*Task requirements:* Using the listing below, retype exactly the lines starting at the one with "Definition main (fuel" and ending at the one with "version v1alpha1 (standalone", and include both.

*Provided records:*

-------

Definition runSSH (fuel : nat) (serverURL atespace kubeContext : string) (args : list string) : M W (option ended) :=
  match args with
  | [] => ret (Some (Returned (Some (Errorf "usage: ax ssh <task-name> [-- command...]" []))))
  | taskName :: rest =>
      let cmdToRun := command_or_shell (ssh_command rest []) in
      let! err := getAXClient serverURL in
      match err with
      | Some e => ret (Some (Returned (Some e)))
      | None =>
          let fail e := grpc_Close ;;; ret (Some (Returned (Some e))) in
          ctx_WithTimeout (10 * Second)%Z ;;;
          (let! task := rpc_GetTask (mkNameRequest atespace taskName) in
           match task with
           | Err e => fail (Errorf "fetching task %q: %w" [AStr taskName; AWrap e])
           | Ok task =>
               match ssh_target taskName task with
               | Err e => fail e
               | Ok (guestEndpoint, actor) =>
                   let! meta := deref (task_metadata task) in
                   let! guest := guest_connect kubeContext guestEndpoint (om_atespace meta +:+ "/" +:+ actor) in
                   match guest with
                   | Err e => fail e
                   | Ok forward =>
                       let! reply := Exec fuel (mkExecOptions cmdToRun "" ∅ true true) in
                       let close := guest_Close ;;;
                                    match forward with Some pid => forward_cleanup pid | None => ret tt end ;;;
                                    grpc_Close in
                       match reply with
                       | None => ret None
                       | Some (_, Some e) => close ;;; ret (Some (Returned (Some e)))
                       | Some (code, None) =>
                           if decide (code ≠ 0)%Z then ret (Some (Exited code))
                           else close ;;; ret (Some (Returned None))
                       end
                   end
               end
           end)
      end
  end.

(** ** main *)

Definition usage_lines : list string :=
  ["AX CLI - Autonomous agent execution control"; ""; "Usage:"; "  ax [command] [flags]"; "";
   "Available Commands:";
   "  apply -f <file>         Apply resources (tasks, gateways, workspaces, models) from a file or stdin";
   "  get tasks               List tasks";
   "  get task <name>         Get a specific task";
   "  get gateways            List gateways";
   "  get gateway <name>      Get a specific gateway";
   "  get workspaces          List workspaces";
   "  get workspace <name>    Get a specific workspace";
   "  get models              List models";
   "  get model <name>        Get a specific model";
   "  describe task <name>    Show detailed information about a task";
   "  describe gateway <name> Show detailed information about a gateway";
   "  describe workspace <name> Show detailed information about a workspace";
   "  describe model <name>   Show detailed information about a model";
   "  watch task <name>       Stream live status and condition updates for a task";
   "  ssh <task-name> [-- cmd] Run a command or shell inside the running task container";
   "  suspend task <name>     Suspend execution of a task and checkpoint state";
   "  resume task <name>      Resume execution of a suspended task";
   "  delete task <name>      Delete a task";
   "  delete gateway <name>   Delete a gateway";
   "  delete workspace <name> Delete a workspace";
   "  delete model <name>     Delete a model";
   "  ctx, context            Show active Kubernetes context and AX connection";
   "  tunnel <list|stop>      Manage background tunnels to Kubernetes clusters";
   "  version                 Print AX version"; ""; "Flags:";
   "  -a, --atespace string       Task atespace scope (default: " +:+ quoted "default" +:+ ")";
   "  -n, --namespace string      Kubernetes namespace where AX is installed (default: " +:+ quoted "ax-system" +:+ ")";
   "  --context string            Kubernetes context (defaults to active kubectx / current-context)";
   "  --server string             AX API server address (default: auto-detected from kube context or $AX_SERVER)"].
Definition printUsage : M W unit := println (Join newline usage_lines).

(** The exit code for the error a command returns. *)
Definition finish (err : option error) : M W (option Z) :=
  match err with
  | Some e => fmt_Eprint ("Error: " +:+ error_text e +:+ newline) ;;; ret (Some 1%Z)
  | None => ret (Some 0%Z)
  end.
Definition finish_loop (out : option (option error)) : M W (option Z) :=
  match out with Some err => finish err | None => ret None end.

(** The commands that talk to a server. *)
Definition run_command_at (fuel : nat) (a : CliArgs) (serverURL : string) : M W (option Z) :=
  let cmd := ca_cmd a in
  let direct (m : M W (option error)) := let! err := m in finish err in
  let looping (m : M W (option (option error))) := let! out := m in finish_loop out in
  if decide (cmd = "apply") then direct (runApply serverURL (ca_clean a))
  else if decide (cmd = "get") then direct (runGet serverURL (ca_atespace a) (ca_clean a))
  else if decide (cmd = "describe") then direct (runDescribe serverURL (ca_atespace a) (ca_clean a))
  else if decide (cmd = "watch") then looping (runWatch fuel serverURL (ca_atespace a) (ca_clean a))
  else if decide (cmd = "suspend") then direct (runSuspend serverURL (ca_atespace a) (ca_clean a))
  else if decide (cmd = "resume") then direct (runResume serverURL (ca_atespace a) (ca_clean a))
  else if decide (cmd = "delete") then looping (runDelete fuel serverURL (ca_atespace a) (ca_clean a))
  else if decide (cmd = "ssh") then
    let! out := runSSH fuel serverURL (ca_atespace a) (ca_context a) (ca_clean a) in
    match out with
    | None => ret None
    | Some (Returned err) => finish err
    | Some (Exited code) => ret (Some code)
    end
  else
    fmt_Eprint ("unknown command: " +:+ cmd +:+ newline) ;;; printUsage ;;; ret (Some 1%Z).

(** main on the arguments after the program's name: its exit code. *)
Definition main (fuel : nat) (args : list string) : M W (option Z) :=
  let usage := printUsage ;;; ret (Some 1%Z) in
  match args with
  | [] => usage
  | _ =>
      let a := parse_args args no_args in
      let cmd := ca_cmd a in
      if decide (cmd = "") then usage
      else if decide (cmd = "version") then println "ax version v1alpha1 (standalone redis engine)" ;;; ret (Some 0%Z)
      else if bool_decide (cmd = "help") || bool_decide (cmd = "-h") || bool_decide (cmd = "--help") then
        printUsage ;;; ret (Some 0%Z)
      else if bool_decide (cmd = "ctx") || bool_decide (cmd = "context") then
        let! err := runContext (ca_context a) in finish err
      else if decide (cmd = "tunnel") then let! err := runTunnel (ca_clean a) in finish err
      else
        let! url := EnsureServerURL fuel
          (mkTunnelOptions (ca_server a) (ca_context a) (ca_namespace a) "" "" 0) in
        match url with
        | None => ret None
        | Some (Err e) => finish (Some e)
        | Some (Ok serverURL) => run_command_at fuel a serverURL
        end
  end.

End Cli.
(* ===== verification/TunnelSpec.v ===== *)
(** What holds of the tunnels of the command line: where a server address comes
    from, that a port-forward that does not come up is not left behind, that the
    search ends, and where the records are kept. *)

From S2P Require Import Prelude GoStrings Paths Types StoreApi ModelConfig Container Tunnel.

(** ** Events *)

Inductive HostEvent :=
| HEnv (name value : string)
| HMkdir (dir : string) (err : option error)
| HRead (path : string) (r : res string)
| HWrite (path data : string) (err : option error)
| HRemove (path : string) (err : option error)
| HCreate (path : string) (err : option error)
| HOutput (args : list string) (r : res string)
| HStart (args : list string) (r : res Z)
| HKill (pid : Z) (signal : string) (err : option error)
| HProbe (url : string) (r : res Z)
| HSleep (d : Z).

(** A workstation whose calls return and are on record. *)
Class TracedHost (W : Type) `{!Files W, !FileReads W, !EnvVars W, !TimeNow W, !Workstation W} := {
  host_trace : W → list HostEvent;
  htrace_Getenv n : emits host_trace (os_Getenv n) (λ v l, l = [HEnv n v]);
  htrace_MkdirAll d : emits host_trace (os_MkdirAll d) (λ err l, l = [HMkdir d err]);
  htrace_ReadFile p : emits host_trace (os_ReadFile p) (λ r l, l = [HRead p r]);
  htrace_WriteFile p d : emits host_trace (os_WriteFile p d) (λ err l, l = [HWrite p d err]);
  htrace_Remove p : emits host_trace (os_Remove p) (λ err l, l = [HRemove p err]);
  htrace_Create p : emits host_trace (os_Create p) (λ err l, l = [HCreate p err]);
  htrace_Output a : emits host_trace (kubectl_Output a) (λ r l, l = [HOutput a r]);
  htrace_Start a log : emits host_trace (kubectl_Start a log) (λ r l, l = [HStart a r]);
  htrace_Kill p s : emits host_trace (sys_Kill p s) (λ err l, l = [HKill p s err]);
  htrace_Probe d u : emits host_trace (http_Probe d u) (λ r l, l = [HProbe u r]);
  htrace_Sleep d : emits host_trace (time_Sleep d) (λ _ l, l = [HSleep d]);
  htrace_Home : emits host_trace os_UserHomeDir (λ _ l, l = []);
  htrace_Now : emits host_trace time_Now (λ _ l, l = []);
}.
#[export] Hint Resolve htrace_Getenv htrace_MkdirAll htrace_ReadFile htrace_WriteFile htrace_Remove
  htrace_Create htrace_Output htrace_Start htrace_Kill htrace_Probe htrace_Sleep htrace_Home htrace_Now : trace.
(** A step of the rest of the system: it returns and keeps the store sound. *)
Definition sound_step {S} `{!Store S, !StoreLaws S} (step : M S unit) : Prop :=
  ∀ s, s_inv s → ∃ s', step s = (Ret tt, s') ∧ s_inv s'.
(** A step after which there is no resource at an address. *)
Definition removes {S} `{!Store S, !StoreLaws S} (a : string * string) (step : M S unit) : Prop :=
  ∀ s, s_inv s → ∃ s', step s = (Ret tt, s') ∧ s_inv s' ∧ stored (s_view s') a = None.
(** A schedule with such a step before its last wait: there is time for another look. *)
Definition removed_in_time {S} `{!Store S, !StoreLaws S} (a : string * string) (steps : list (M S unit)) : Prop :=
  ∃ pre step post, steps = pre ++ step :: post ∧ post ≠ [] ∧ removes a step.
(** What the last wait of a schedule makes of a store. *)
Definition cut_short {S} (steps : list (M S unit)) (s s' : S) : Prop :=
  match last steps with Some step => step s = (Ret tt, s') | None => s' = s end.

(** A failure of the transport is not reported as NotFound: gRPC never generates that
    code itself, only a handler does. *)
Definition from_transport `{!GrpcStatus} (fate : option fault) : Prop :=
  match fate with Some f => status_is CodeNotFound (fault_error f) = false | None => True end.

Definition waiting (kind : string) (req : NameRequest) `{!UnicodeTables} : output :=
  OErr ("waiting for " +:+ ToLower kind +:+ " " +:+ req_atespace req +:+ "/" +:+ req_name req +:+
        " to be deleted..." +:+ newline).
Definition deleted (kind : string) (req : NameRequest) `{!UnicodeTables} : output :=
  OText (ToLower kind +:+ ".ax.io/" +:+ req_name req +:+ " deleted" +:+ newline).
Definition timed_out (kind : string) (req : NameRequest) `{!UnicodeTables} : error :=
  Errorf "timed out waiting for %s %s/%s to be deleted; it is still being torn down (check `ax describe` and the controller logs)"
    (resource_args kind req).
Definition not_checked (kind : string) (req : NameRequest) `{!UnicodeTables} (f : fault) : error :=
  Errorf "checking %s %s/%s after delete: %w" (resource_args kind req ++ [AWrap (fault_error f)]).
Definition not_deleted (kind : string) (req : NameRequest) `{!UnicodeTables} (f : fault) : error :=
  Errorf "deleting %s %s/%s: %w" (resource_args kind req ++ [AWrap (fault_error f)]).

Definition kinds : list string := [KindTask; KindGateway; KindWorkspace; KindModel].

Section Delete.
Context {S : Type} `{!Store S, !StoreLaws S, !TimeNow S, !TimeLaws S}.
Context `{!GrpcStatus, !UnicodeTables}.

(** The store behind the line, what was printed, and the waits that are left. *)
Definition store_of (l : Line (Desk S)) : S := dk_store (ln_world l).
Definition printed (l : Line (Desk S)) : list output := dk_out (ln_world l).
Definition waits (l : Line (Desk S)) : list (M S unit) := dk_steps (ln_world l).
Definition line_at (s : S) (out : list output) (steps : list (M S unit)) (calls : list (option fault)) : Line (Desk S) :=
  mkLine (mkDesk s out steps) calls.

Definition at_request (kind : string) (req : NameRequest) : string * string :=
  (kind, res_key (req_atespace req) (req_name req)).
Definition there (kind : string) (req : NameRequest) (s : S) : option resource := stored (s_view s) (at_request kind req).
(** A controller over Redis settles what the API server stores: once it has
    subscribed in a group of its own, an accepted update of a task is queued for it,
    one turn of its loop takes the event off the stream and acknowledges it, and a read
    of the task then returns what was stored with a status that is Failed, Suspended or
    Running as its specification asks. The group has nothing left to hand out. *)
Theorem redis_update_settles w r t m spec :
  (∀ sub evs out, resolver_framed (redis_attached sub evs out) (wk_reconciler w)) →
  wk_group w = group → r_ok opts r → map_Forall (λ _ t, task_spec t ≠ None) (v_tasks (red_view opts r)) →
  rs_groups (r_view r) !! (StreamName opts, group) = None →
  ValidateTask (Some t) = None → task_metadata t = Some m → om_name m ≠ "" → task_spec t = Some spec →
  ∃ sub r0 t' r1 r2 r3 err st g es,
    q_Subscribe (wk_group w) (wk_consumer w) r = (Ret (Ok sub), r0) ∧
    srv_UpdateTask (Some (Some t)) r0 = (Ret (Ok t'), r1) ∧ task_spec t' = Some spec ∧
    run_loop 1 w sub r1 = (Ret None, r2) ∧
    group_at opts group r2 g es ∧ undelivered g es = [] ∧ rg_pending g = [] ∧
    srv_GetTask (Some (mkNameRequest (om_atespace m) (om_name m))) r2 =
      (Ret (Ok (task_set_status (Some st) t')), r3) ∧
    settled spec err st.
Proof.
  intros Hr Hw Hok Hall Hg Hval Hm Hn Hspec. rewrite Hw.
  destruct (Subscribe_attached r (wk_consumer w) Hok Hg) as (r0 & Hsub & Hok0 & Hv0 & Ha0).
  set (sub := mkSubscription _ _ _) in *.
  destruct (update_run (W := R) (StoreLaws0 := the_laws) (EventQueue0 := the_queue) redis_attached
    (λ _, True) w sub [] [] r0 t m spec)
    as (t' & r1 & sub' & r2 & r3 & err & st & Hup & Hs' & Hrun & (_ & g & es & Hga & Hin & _ & Hp & _) & Hget & Hset);
    [exact Hr|exact Hok0| |exact Ha0|done..|].
  { unfold all_specified. change (map_Forall (λ _ t, task_spec t ≠ None) (v_tasks (red_view opts r0))). by rewrite Hv0. }
  exists sub, r0, t', r1, r2, r3, err, st, g, es. apply app_nil in Hin as [Hsp Hun].
  split_and!; [done..| |done|done]. rewrite Hsp in Hp. cbn in Hp.
  by apply Permutation_nil_l, eq_sym, fmap_nil_inv, fmap_nil_inv in Hp.
Qed.

End Plane.
End Queue.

-------

*Task answer:*
Definition main (fuel : nat) (args : list string) : M W (option Z) :=
  let usage := printUsage ;;; ret (Some 1%Z) in
  match args with
  | [] => usage
  | _ =>
      let a := parse_args args no_args in
      let cmd := ca_cmd a in
      if decide (cmd = "") then usage
      else if decide (cmd = "version") then println "ax version v1alpha1 (standalone redis engine)" ;;; ret (Some 0%Z)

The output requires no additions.